(* ===== verification/ReaderRunProps.v ===== *)
(** * The properties of the reader's runs

    What holds of every run of the main loop, of runs that are shorter than the
    acknowledgement timeout, and of the statistics at the end of a run; which
    library calls each operation may make. *)
From S2P Require Import Prelude World Queue Idl LcapNet RpcUtils Effects Config Log Reader ReaderRep ReaderInv ReaderBuckets ReaderRpc ReaderEffects ReaderEnqueue ReaderSpec Demo ReaderHandlers ReaderMain ReaderProps ReaderRun.
Local Open Scope Z_scope.

Section props.
Context `{World, ChangelogRec}.
Implicit Types (s : rstate) (v : view) (t : trace).

(** C9: The main loop of the reader implements the transition system of its
    view: a run is a sequence of served RPCs and of read batches, it sends
    exactly the frames of these steps, in order, and acknowledges nothing
    upstream; or it reads a freed bucket, runs out of the turns that it was
    given, asserts an event that zmq_poll, against its documentation, did
    not report, or, at the debug level, reads the operation code of a body
    that is shorter than one. *)
Theorem reader_loop_runs turns fuel n frames s v :
  upstream_ok -> represents s v ->
  wp (reader_loop turns fuel n frames 0) (fun _ s' => exists v' ls t,
        vsteps (batch_of s) v ls v' /\ represents s' v' /\ r_trace s' = r_trace s ++ t /\
        frames_of t = frames_in ls /\ clears_of t = [])
     (loop_fault (cfg_of s)) s.
Proof.
  intros Hup Hv. destruct (run_of_start s v (fun _ => True) Hv) as (v0 & ls & t & Hr & Hc).
  eapply wp_mono; [apply (reader_loop_ran Hup turns fuel n frames 0 s v s v0 ls t)|cbn beta|done];
    [done|exact Hr|intros _; by apply Hc|].
  intros rc s' (v' & ls' & t' & [H1 H2 H3 H4 H5 H6] & _). by exists v', ls', t'.
Qed.

(** C13: The records that the reader holds when its loop ends, without one of
    the faults of reader_loop_runs, are exactly the ones that upstream
    handed out and the reader had not seen, in their order, unless memory
    ran out or the termination flag was seen before. *)
Theorem reader_loop_keeps_all turns fuel n frames s v :
  upstream_ok -> represents s v -> stream (v_bks v) = [] ->
  wp (reader_loop turns fuel n frames 0) (fun rc s' => exists v' t1 t2,
        represents s' v' /\ r_trace s' = r_trace s ++ t1 ++ t2 /\
        (t2 = [] \/ exists z, t2 = [(ReadTerminateSig, z)]) /\
        (rc <> - ENOMEM -> calm t1 ->
           stream (v_bks v') = accept (re_srec (r_env s)) (received (r_trace s) (t1 ++ t2))))
     (loop_fault (cfg_of s)) s.
Proof.
  intros Hup Hv Hemp. destruct (run_of_start s v (fun _ => True) Hv) as (v0 & ls & t & Hr & Hc).
  eapply wp_mono; [apply (reader_loop_ran Hup turns fuel n frames 0 s v s v0 ls t)|cbn beta|done];
    [done|exact Hr|intros _; by apply Hc|].
  intros rc s' (v' & ls' & t' & [H1 H2 H3 H4 H5 H6] & t1 & t2 & -> & Ht2 & Hall).
  exists v', t1, t2. split_and!; [done|done|done|]. intros Hrc Hcalm.
  destruct (Hall Hrc Hcalm) as [<- _]. by rewrite (vsteps_stream _ _ _ _ H1), Hemp.
Qed.

Lemma starting_view cfg idx s :
  starting cfg idx s -> exists b, represents s
    (mkView [(b, new_bucket 0 (ccf_rec_batch_count cfg))] [] (Some b)).
Proof. intros (_ & b & Hinv & Hd). by exists b. Qed.

(** What a punctual run of a new reader leads to. *)
Lemma punctual_run (t0 : Z) turns fuel n frames cfg idx s :
  upstream_ok -> punctual t0 -> starting cfg idx s ->
  wp (reader_loop turns fuel n frames 0) (fun _ s' => exists v' t sent pend rss,
        represents s' v' /\ r_trace s' = r_trace s ++ t /\ orderly t0 v' sent pend /\
        packets (frames_of t) = packet_of <$> rss /\ sublist rss (all_recs sent))
     (loop_fault (cfg_of s)) s.
Proof.
  intros Hup Hpu [b Hv]%starting_view.
  destruct (run_of_start s _ (fun _ => True) Hv) as (v0 & ls & t & Hr & Hc).
  eapply wp_mono; [eapply (reader_loop_ran Hup turns fuel n frames 0)|cbn beta|done];
    [done|exact Hr|intros _; by apply Hc|].
  intros rc s' (v' & ls' & t' & [H1 H2 H3 H4 H5 H6] & _).
  destruct (vsteps_orderly _ _ _ _ _ _ Hpu H1 (represents_distinct _ _ Hv) (orderly_starting t0 _ _))
    as (_ & sent & pend & rss & Ho & Hps & Hsub).
  exists v', t', sent, pend, rss. by rewrite H5.
Qed.

(** In a run of a new reader that is shorter than the acknowledgement
    timeout, with enough memory, no two clients hold the same bucket, whatever
    they send and in whatever order. *)
Theorem buckets_held_once (t0 : Z) turns fuel n frames cfg idx s :
  upstream_ok -> punctual t0 -> starting cfg idx s ->
  wp (reader_loop turns fuel n frames 0) (fun _ s' => exists v',
        represents s' v' /\ NoDup (held (v_cls v')) /\
        forall b, b ∈ held (v_cls v') -> b ∈ (v_bks v').*1)
     (loop_fault (cfg_of s)) s.
Proof.
  intros Hup Hpu Hs. eapply wp_mono; [by apply (punctual_run t0 turns fuel n frames cfg idx)| |done].
  intros _ s' (v' & t & sent & pend & rss & Hv & _ & [H1 _ _ _ H5 H6] & _ & _).
  exists v'. split_and!; [done|done|]. intros b Hb. rewrite H1, fmap_app. apply elem_of_app.
  left. by apply H5.
Qed.

(** In a run of a new reader that is shorter than the acknowledgement
    timeout, with enough memory, the ENQUEUE packets sent to all the clients
    together carry the records in upstream order, none of them twice. *)
Theorem packets_in_order (t0 : Z) turns fuel n frames cfg idx s :
  upstream_ok -> punctual t0 -> starting cfg idx s ->
  wp (reader_loop turns fuel n frames 0) (fun _ s' => exists v' t rss,
        represents s' v' /\ r_trace s' = r_trace s ++ t /\
        packets (frames_of t) = packet_of <$> rss /\
        sublist (concat rss) (stream (v_bks v')))
     (loop_fault (cfg_of s)) s.
Proof.
  intros Hup Hpu Hs. eapply wp_mono; [by apply (punctual_run t0 turns fuel n frames cfg idx)| |done].
  intros _ s' (v' & t & sent & pend & rss & Hv & Ht & Ho & Hps & Hsub).
  exists v', t, rss. split_and!; [done|done|done|].
  rewrite (orderly_stream _ _ _ _ Ho). apply sublist_inserts_r. by apply sublist_concat.
Qed.

(** ** The calls of each operation *)

(** C35: An RPC of an operation makes no other library calls than the ones of
    that operation: only CLEAR acknowledges and frees records, only DEQUEUE
    reads the clock, no RPC reads the upstream log; reading a batch neither
    sends nor acknowledges. *)
Theorem reader_effects :
  (forall req op, op_of_code (get_op_type (lr_body req)) = Some op ->
     emits (rpc_calls op) (changelog_reader_rpc_hdl req)) /\
  (forall req, op_of_code (get_op_type (lr_body req)) = None ->
     emits sends (changelog_reader_rpc_hdl req)) /\
  (forall fuel, emits read_calls (changelog_reader_enqueue fuel)).
Proof.
  split_and!; [apply rpc_hdl_calls|apply rpc_refused_calls|apply enqueue_calls].
Qed.

(** ** The end of a run *)

(** The milliseconds of a time. *)
Definition millis (t : Z * Z) : Z := fst t * 1000 + Z.quot (snd t) 1000.

Lemma stats_duration_short start now :
  0 <= fst now - fst start <= 2147483 ->
  stats_duration start now = Some (s32 (millis now - millis start)).
Proof.
  intros Hd. unfold stats_duration. assert (s32 (fst now - fst start) = fst now - fst start) as ->.
  { apply to_s_id; [lia|]. unfold in_s. lia. }
  rewrite bool_decide_eq_true_2 by (unfold in_s; lia). unfold millis. do 2 f_equal. lia.
Qed.

Lemma stats_duration_long start now :
  2147483 < fst now - fst start < 2 ^ 31 -> stats_duration start now = None.
Proof.
  intros Hd. unfold stats_duration. assert (s32 (fst now - fst start) = fst now - fst start) as ->.
  { apply to_s_id; [lia|]. unfold in_s. lia. }
  rewrite bool_decide_eq_false_2; [done|]. unfold in_s. lia.
Qed.

(** Closing the sockets does not touch the statistics. *)
Lemma release_outcome s now :
  (forall t, w_clock (r_trace s ++ t) = now) ->
  exists s', changelog_reader_release s =
    match stats_duration (rs_start_time (re_stats (r_env s))) now with
    | Some _ => Ok (0, s')
    | None => Fault IntOverflow
    end.
Proof.
  intros Hclock.
  unfold changelog_reader_release, changelog_reader_print_stats, gettimeofday, mod_env.
  unfold mbind, M_bind, mret, M_ret, gets, ext, modify, unwrap, fail.
  destruct s as [e nodes bkts clis next tr]. cbn in Hclock |- *.
  destruct (re_sock e) eqn:Hk, (re_zctx e) eqn:Hz; destruct e; cbn in Hk, Hz |- *; subst; cbn;
    rewrite <- ?app_assoc, Hclock; destruct (stats_duration _ now); by eexists.
Qed.

(** C40: The statistics are computed without overflow as long as the reader ran
    for at most 2147483 seconds (24.8 days), and then are the milliseconds
    of the run; a longer run ends in a signed overflow. *)
Theorem stats_need_short_runs s now :
  (forall t, w_clock (r_trace s ++ t) = now) ->
  let start := rs_start_time (re_stats (r_env s)) in
  0 <= fst now - fst start < 2 ^ 31 ->
  (fst now - fst start <= 2147483 ->
     (exists s', changelog_reader_release s = Ok (0, s')) /\
     (0 <= millis now - millis start < 2 ^ 31 ->
        stats_duration start now = Some (millis now - millis start))) /\
  (2147483 < fst now - fst start -> changelog_reader_release s = Fault IntOverflow).
Proof.
  intros Hclock start Hd. destruct (release_outcome s now Hclock) as [s' ->]. fold start. split.
  - intros Hs. rewrite (stats_duration_short start now) by lia. split; [by eexists|].
    intros Hm. f_equal. apply to_s_id; [lia|]. unfold in_s. lia.
  - intros Hl. by rewrite stats_duration_long by lia.
Qed.
End props.

(** ** On a concrete reader *)

#[local] Existing Instance accepting.

(** The state of a new reader of the demo configuration. *)
Lemma demo_starting :
  exists s, changelog_reader_init demo_cfg 0 (mkSt (zero_env demo_cfg 0) ∅ ∅ ∅ 1 []) = Ok (0, s) /\
    starting demo_cfg 0 s.
Proof.
  set (s0 := mkSt _ _ _ _ _ _).
  assert (Hcfg : cfg_ok demo_cfg 0) by (split; [done|split; by eexists]).
  assert (Hrun : exists s, changelog_reader_init demo_cfg 0 s0 = Ok (0, s)).
  { vm_compute. eexists. reflexivity. }
  destruct Hrun as [s Hrun]. exists s. split; [exact Hrun|].
  pose proof (changelog_reader_init_spec s0 demo_cfg 0 ltac:(by repeat split) Hcfg) as Hwp.
  apply (wp_Ok _ _ _ _ _ _ Hwp) in Hrun as (_ & _ & Hs). by apply Hs.
Qed.

Lemma demo_punctual : punctual 5.
Proof.
  split; [intros t; change (5 <= 5 <= 15); lia|]. intros (t & sz & Hz). by change (0 < 0) in Hz.
Qed.

Lemma reader_loop_runs_witness :
  wp (reader_loop 3 5 5 5 0) (fun _ s' => exists v' ls t,
        vsteps (batch_of idle_reader) idle_view ls v' /\ represents s' v' /\
        r_trace s' = r_trace idle_reader ++ t /\ frames_of t = frames_in ls /\ clears_of t = [])
     (loop_fault (cfg_of idle_reader)) idle_reader.
Proof.
  apply (reader_loop_runs 3 5 5 5 idle_reader idle_view); [apply demo_upstream_ok|exact idle_represents].
Defined.

Lemma reader_loop_keeps_all_witness :
  exists s, wp (reader_loop 3 5 5 5 0) (fun rc s' => exists v' t1 t2,
        represents s' v' /\ r_trace s' = r_trace s ++ t1 ++ t2 /\
        (t2 = [] \/ exists z, t2 = [(ReadTerminateSig, z)]) /\
        (rc <> - ENOMEM -> calm t1 ->
           stream (v_bks v') = accept (re_srec (r_env s)) (received (r_trace s) (t1 ++ t2))))
     (loop_fault (cfg_of s)) s.
Proof.
  destruct demo_starting as (s & _ & Hs). exists s. destruct (starting_view _ _ _ Hs) as [b Hv].
  apply (reader_loop_keeps_all 3 5 5 5 s _ (demo_upstream_ok 5 0) Hv). reflexivity.
Defined.

Lemma buckets_held_once_witness :
  exists s, wp (reader_loop 3 5 5 5 0) (fun _ s' => exists v',
        represents s' v' /\ NoDup (held (v_cls v')) /\
        forall b, b ∈ held (v_cls v') -> b ∈ (v_bks v').*1)
     (loop_fault (cfg_of s)) s.
Proof.
  destruct demo_starting as (s & _ & Hs). exists s.
  apply (buckets_held_once 5 3 5 5 5 demo_cfg 0 s (demo_upstream_ok 5 0) demo_punctual Hs).
Defined.

Lemma packets_in_order_witness :
  exists s, wp (reader_loop 3 5 5 5 0) (fun _ s' => exists v' t rss,
        represents s' v' /\ r_trace s' = r_trace s ++ t /\
        packets (frames_of t) = packet_of <$> rss /\
        sublist (concat rss) (stream (v_bks v')))
     (loop_fault (cfg_of s)) s.
Proof.
  destruct demo_starting as (s & _ & Hs). exists s.
  apply (packets_in_order 5 3 5 5 5 demo_cfg 0 s (demo_upstream_ok 5 0) demo_punctual Hs).
Defined.

Lemma reader_effects_witness :
  emits (rpc_calls RPC_OP_DEQUEUE) (changelog_reader_rpc_hdl demo_dequeue).
Proof. apply (proj1 reader_effects). reflexivity. Defined.

Lemma stats_need_short_runs_witness :
  @changelog_reader_release (demo_world 2147484 0) idle_reader = Fault IntOverflow.
Proof.
  apply (@stats_need_short_runs (demo_world 2147484 0) idle_reader (2147484, 0));
    [reflexivity|cbn; lia|cbn; lia].
Defined.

■ TASK OBJECTIVE: Your answer should be exactly the lines of the data above, from the first through the line containing "library calls each operation may make. *)".

■ TASK ANSWER:
(* ===== verification/ReaderRunProps.v ===== *)
(** * The properties of the reader's runs

    What holds of every run of the main loop, of runs that are shorter than the
    acknowledgement timeout, and of the statistics at the end of a run; which
    library calls each operation may make. *)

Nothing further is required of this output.